Pro Natura remet à flot(s)

Les zones alluviales abritent une incroyable richesse: la moitié environ des plantes sauvages indigènes se trouve sur un demi-pourcent de la surface de la Suisse. De nombreux animaux dépendent également de cours d’eau naturels. Pro Natura s’engage pour que le triton crêté, le butome en ombelle (jonc fleuri) et le castor aient un avenir en Suisse.


La renaturation des cours d'eau n’est pas seulement un bénéfice sur le plan écologique, car elle contribue aussi à la protection contre les inondations. Les cours d’eau ont déjà été deux fois des thèmes de campagnes de Pro Natura avec «RésEAU» (1996-99) et «Libérez nos rivières!» (2006-08). Quelques projets exemplaires de renaturation comme p. ex. ceux du Limmatspitz (Aargau), de la Wyna (Luzern) ou du Doubs (Jura) sont depuis lors terminés tandis que d’autres se trouvent en phase de démarrage comme ceux de Ferenbalm (Kerzers BE), d’Innauen (Bever GR) ou de Chli Rhy (Rietheim AG). Et Pro Natura va bien sûr continuer de participer au RésEAU suisse.

 

Rivières endiguées – un corset trop serré

Les paysages fluviaux naturels sont composés d’une multitude d’habitats différents. Les rives et les bancs de sable se retrouvent périodiquement immergés tandis que l’eau coule ou stagne de longues périodes dans les zones plus profondes des rivières. Les inondations provoquent la formation de nouveaux habitats et milieux pionniers. C’est cette dynamique naturelle qui offre à de nombreuses espèces animales et végétales des habitats précieux dans les paysages fluviaux. Ces derniers comptent parmi les habitats les plus riches en espèces de Suisse.

 

Biodiversité en danger

Et pourtant, les cours d’eau sont justement les habitats qui souffrent le plus des interventions humaines. Les précieuses zones de transition entre l’eau et la terre ferme ont en grande partie disparu. En Suisse, de nombreux cours d’eau ont été enterrés, canalisés ou rectifiés pour gagner du terrain ou lutter contre les inondations. Le cours de nombreux ruisseaux et rivières est dévié sous terre ou emprisonné dans un étroit corset, et des obstacles artificiels empêchent les poissons d’effectuer leur migration vitale.

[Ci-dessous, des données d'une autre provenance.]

(** * Presence registry and socket handlers of the chat application

    Shallow embedding of [Task_2_chat_app/app.py]: the module-level
    dictionary [active_users], the Socket.IO handlers [handle_connect],
    [handle_disconnect], [handle_join], [handle_leave], [handle_message]
    and [handle_image], and the effects they perform (emits, database
    commits).  Handlers are written in a small state / trace / exception
    monad so that each line of the Python body has a counterpart. *)

From Stdlib Require Import List String Ascii ZArith Lia Bool Arith.
From Stdlib Require Import DecimalString.
Import ListNotations.
Open Scope string_scope.
Open Scope list_scope.

(** ** Python values and ordered dictionaries *)

(** A room identifier as it arrives in an event payload: JSON integer or
    JSON string. *)
Inductive PyVal : Type :=
| PInt (z : Z)
| PStr (s : string).

(** Python's [str(v)]. *)
Definition py_str (v : PyVal) : string :=
  match v with
  | PInt z => NilZero.string_of_int (Z.to_int z)
  | PStr s => s
  end.

Definition PyVal_eqb (a b : PyVal) : bool :=
  match a, b with
  | PInt x, PInt y => Z.eqb x y
  | PStr x, PStr y => String.eqb x y
  | _, _ => false
  end.

(** A Python [dict] with string keys.  Python dictionaries keep insertion
    order, assignment to an existing key keeps the key's position, and
    [list(d.values())] follows that order, so the dictionary is an
    association list and not a finite map. *)
Module Dict.
Section Ops.
Context {V : Type}.

Definition t := list (string * V).

Definition empty : t := [].

(** [d.get(k)] / [d[k]] *)
Fixpoint get (k : string) (d : t) : option V :=
  match d with
  | [] => None
  | (k', v) :: d' => if String.eqb k k' then Some v else get k d'
  end.

(** [k in d] *)
Definition mem (k : string) (d : t) : bool :=
  match get k d with Some _ => true | None => false end.

(** [d[k] = v] *)
Fixpoint set (k : string) (v : V) (d : t) : t :=
  match d with
  | [] => [(k, v)]
  | (k', v') :: d' =>
      if String.eqb k k' then (k', v) :: d' else (k', v') :: set k v d'
  end.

La monotonie rend les biotopes invivables pour nombre d’animaux et de plantes.

 

Des cours d’eau naturels pour une meilleure protection contre les crues

Certaines grandes crues catastrophiques ont montré tout récemment que les aménagements traditionnels des cours d’eau ne peuvent plus garantir une protection suffisante contre les inondations. La canalisation des cours d’eau, la destruction des bassins de rétention naturels (p. ex. les bas et hauts-marais), le drainage des sols et le colmatage de la surface des terres ont intensifié le problème. La protection contre les crues s’est basée pendant de nombreuses années sur des ouvrages lourds et la correction rigide des rivières. Les masses d’eau enflent donc plus vite et dépassent la capacité d’évacuation des rivières et ruisseaux ainsi endigués.

 

On le sait aujourd’hui, pour garantir une bonne protection contre les crues, les rivières canalisées doivent retrouver leur dynamique naturelle. En effet, une rivière qui a plus de place peut accueillir de plus grandes quantités d’eau. Ainsi, la réduction des pics des crues diminue les risques de dommages en aval. La nature profite des nouvelles dynamiques ainsi créées, et les êtres humains apprécient les paysages fluviaux naturels : les rives naturelles sont des buts d’excursion privilégiés pour les familles et tous ceux qui recherchent un peu de détente.